Se Salvador fosse realmente filho dele...
Quanto mais Guilherme Serra se permitia imaginar, mais sentia um peso sufocante no peito.
Sem perceber, sua mão pousou sobre a clavícula exposta de Jéssica Nascimento, e com a almofada áspera do polegar, ele traçou suavemente a delicada curva do osso.
Naquele instante, diante dele, Jéssica Nascimento estava completamente indefesa.
Parecia uma sobremesa irresistível, recém-saída do forno.
O olhar apaixonado de Guilherme Serra tornou-se, então, incandescente.
— Você me daria uma chance... de cuidar de você e do Salvador daqui pra frente?
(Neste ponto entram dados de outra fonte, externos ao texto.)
(** Uppercase digits, and an uppercase letter that is no digit. *)
Lemma X4_from_hex_case_insensitive_witness :
  hex_to_brainfuck (lower (lit "2B2E")) = hex_to_brainfuck (lit "2B2E") ∧
  hex_to_brainfuck (lower (lit "2BZZ")) = hex_to_brainfuck (lit "2BZZ").
Proof.
  assert (H1 : Forall ascii_range (lit "2B2E"))
    by (repeat constructor; unfold ascii_range; cbn; lia).
  assert (H2 : Forall ascii_range (lit "2BZZ"))
    by (repeat constructor; unfold ascii_range; cbn; lia).
  exact (conj (X4_from_hex_case_insensitive (lit "2B2E") H1)
              (X4_from_hex_case_insensitive (lit "2BZZ") H2)).
Defined.

(** What [fromhex] computes is unchanged by removing the whitespace it
    skipped. *)
Lemma fromhex_strip n : ∀ h b,
  (length h ≤ n)%nat → fromhex h = Ok b → fromhex (strip_spaces h) = Ok b.
Proof.
  unfold strip_spaces.
  induction n as [| n IH]; intros h b Hlen; (destruct h as [| c h]; [done |]);
    cbn [length] in Hlen; [lia |].
  cbn [fromhex]. destruct (is_space c) eqn:Ec.
  - rewrite filter_cons_False by (by rewrite Ec). apply IH. lia.
  - rewrite filter_cons_True by done.
    destruct (hexval c) as [top |] eqn:Etop; [| done].
    destruct h as [| d h]; [done |].
    destruct (hexval d) as [bot |] eqn:Ebot; [| done].
    rewrite filter_cons_True by (by eapply hexval_not_space).
    destruct (fromhex h) as [b' |] eqn:Eh; [| done]. intros [= <-].
    cbn [fromhex]. rewrite Ec, Etop, Ebot.
    erewrite IH; [done | cbn [length] in Hlen; lia | done].
Qed.

Lemma decode_ascii_inv b s : decode_ascii b = Ok s → s = b ∧ Forall ascii_range b.
Proof.
  unfold decode_ascii. destruct (forallb (in_codec 128) b) eqn:E; [| done].
  intros [= <-]. split; [done |]. by apply forallb_in_codec in E.
Qed.

Lemma hex_to_brainfuck_inv h s :
  hex_to_brainfuck h = Ok s → fromhex h = Ok s ∧ Forall ascii_range s.
Proof.
  unfold hex_to_brainfuck. destruct (fromhex h) as [b | e]; [| done].
  cbn. by intros [-> ?]%decode_ascii_inv.
Qed.

Lemma strip_spaces_no_space h : no_space (strip_spaces h).
Proof.
  unfold no_space, strip_spaces. apply Forall_forall.
  intros c Hc. by apply list_elem_of_filter in Hc as [? _].
Qed.

(** X5: whenever [hex_to_brainfuck] succeeds, also on input with
    whitespace, the decoded source is ASCII and its hex encoding is the
    input with the whitespace removed and the letters lowercased. *)
Theorem X5_from_hex_then_to_hex (h s : str) :
  hex_to_brainfuck h = Ok s →
  Forall ascii_range s ∧ brainfuck_to_hex s = Ok (lower (strip_spaces h)).
Proof.
  intros [Hf Hs]%hex_to_brainfuck_inv. split; [done |].
  apply (fromhex_strip (length h)) in Hf; [| done].
  pose proof (hex_to_brainfuck_cases _ (strip_spaces_no_space h)) as H.
  unfold hex_to_brainfuck in H. rewrite Hf in H. cbn in H.
  rewrite decode_ascii_ok in H by done. by destruct H as (_ & _ & _ & ?).
Qed.

(** Uppercase digits separated by whitespace. *)
Lemma X5_from_hex_then_to_hex_witness :
  Forall ascii_range (lit "+.") ∧ brainfuck_to_hex (lit "+.") = Ok (lit "2b2e").
Proof. exact (X5_from_hex_then_to_hex (lit " 2B  2E ") (lit "+.") eq_refl). Defined.

Lemma fromhex_app n : ∀ h1 h2 b1,
  (length h1 ≤ n)%nat → fromhex h1 = Ok b1 →
  fromhex (h1 ++ h2) = (b2 ← fromhex h2; Ok (b1 ++ b2)).
Proof.
  induction n as [| n IH]; intros h1 h2 b1 Hlen; destruct h1 as [| c h1];
    cbn [length] in Hlen; try lia.
  1, 2: intros [= <-]; cbn; by destruct (fromhex h2).
  cbn [fromhex app]. destruct (is_space c).
  - apply IH. lia.
  - destruct (hexval c) as [top |]; [| done].
    destruct h1 as [| d h1]; [done |]. cbn [app].
    destruct (hexval d) as [bot |]; [| done].
    destruct (fromhex h1) as [b' |] eqn:Eh; [| done]. intros [= <-].
    rewrite (IH h1 h2 b') by (cbn [length] in Hlen; lia || done).
    by destruct (fromhex h2).
Qed.

(** X6: decoding the concatenation of two hex strings that each decode
    gives the concatenation of the two sources. *)
Theorem X6_from_hex_concat (h1 h2 s1 s2 : str) :
  hex_to_brainfuck h1 = Ok s1 → hex_to_brainfuck h2 = Ok s2 →
  hex_to_brainfuck (h1 ++ h2) = Ok (s1 ++ s2).
Proof.
  intros [H1 A1]%hex_to_brainfuck_inv [H2 A2]%hex_to_brainfuck_inv.
  unfold hex_to_brainfuck. rewrite (fromhex_app (length h1) h1 h2 s1) by done.
  rewrite H2. cbn. apply decode_ascii_ok. by apply Forall_app.
Qed.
Enquanto dizia isso, Guilherme Serra segurou a lapela do roupão de Jéssica Nascimento.
...
Quando Jéssica Nascimento acordou, estava um pouco confusa.
Ela percebeu que não só dormira na cama principal, como também havia trocado o roupão por um pijama.
Na noite anterior, ela estava apenas cansada, não tinha bebido nada.
Por isso, lembrava perfeitamente que, quando Guilherme Serra a carregou de volta ao quarto, ela ainda vestia o roupão.
Como, então, acordou já de pijama?
Além disso, aquele pijama era novo, feito de seda verdadeira, igual ao de Guilherme Serra, com um estilo bastante semelhante.
Só que o dela era num tom de lilás suave.
Jéssica Nascimento não pôde evitar de pensar se os pijamas não seriam um par de modelos para casal.
Ao perceber que estava vestindo o pijama, Jéssica Nascimento despertou de vez.
Ficou sentada na cama por um bom tempo, até que a porta do quarto principal se abriu do lado de fora.
Quem apareceu em seu campo de visão, obviamente, foi Guilherme Serra.
Afinal, além dela, só restava Guilherme Serra naquela casa.
Então... sua roupa...
— Fui eu que te ajudei a trocar o pijama.
Como se lesse pensamentos, Guilherme Serra esclareceu de imediato a dúvida de Jéssica Nascimento.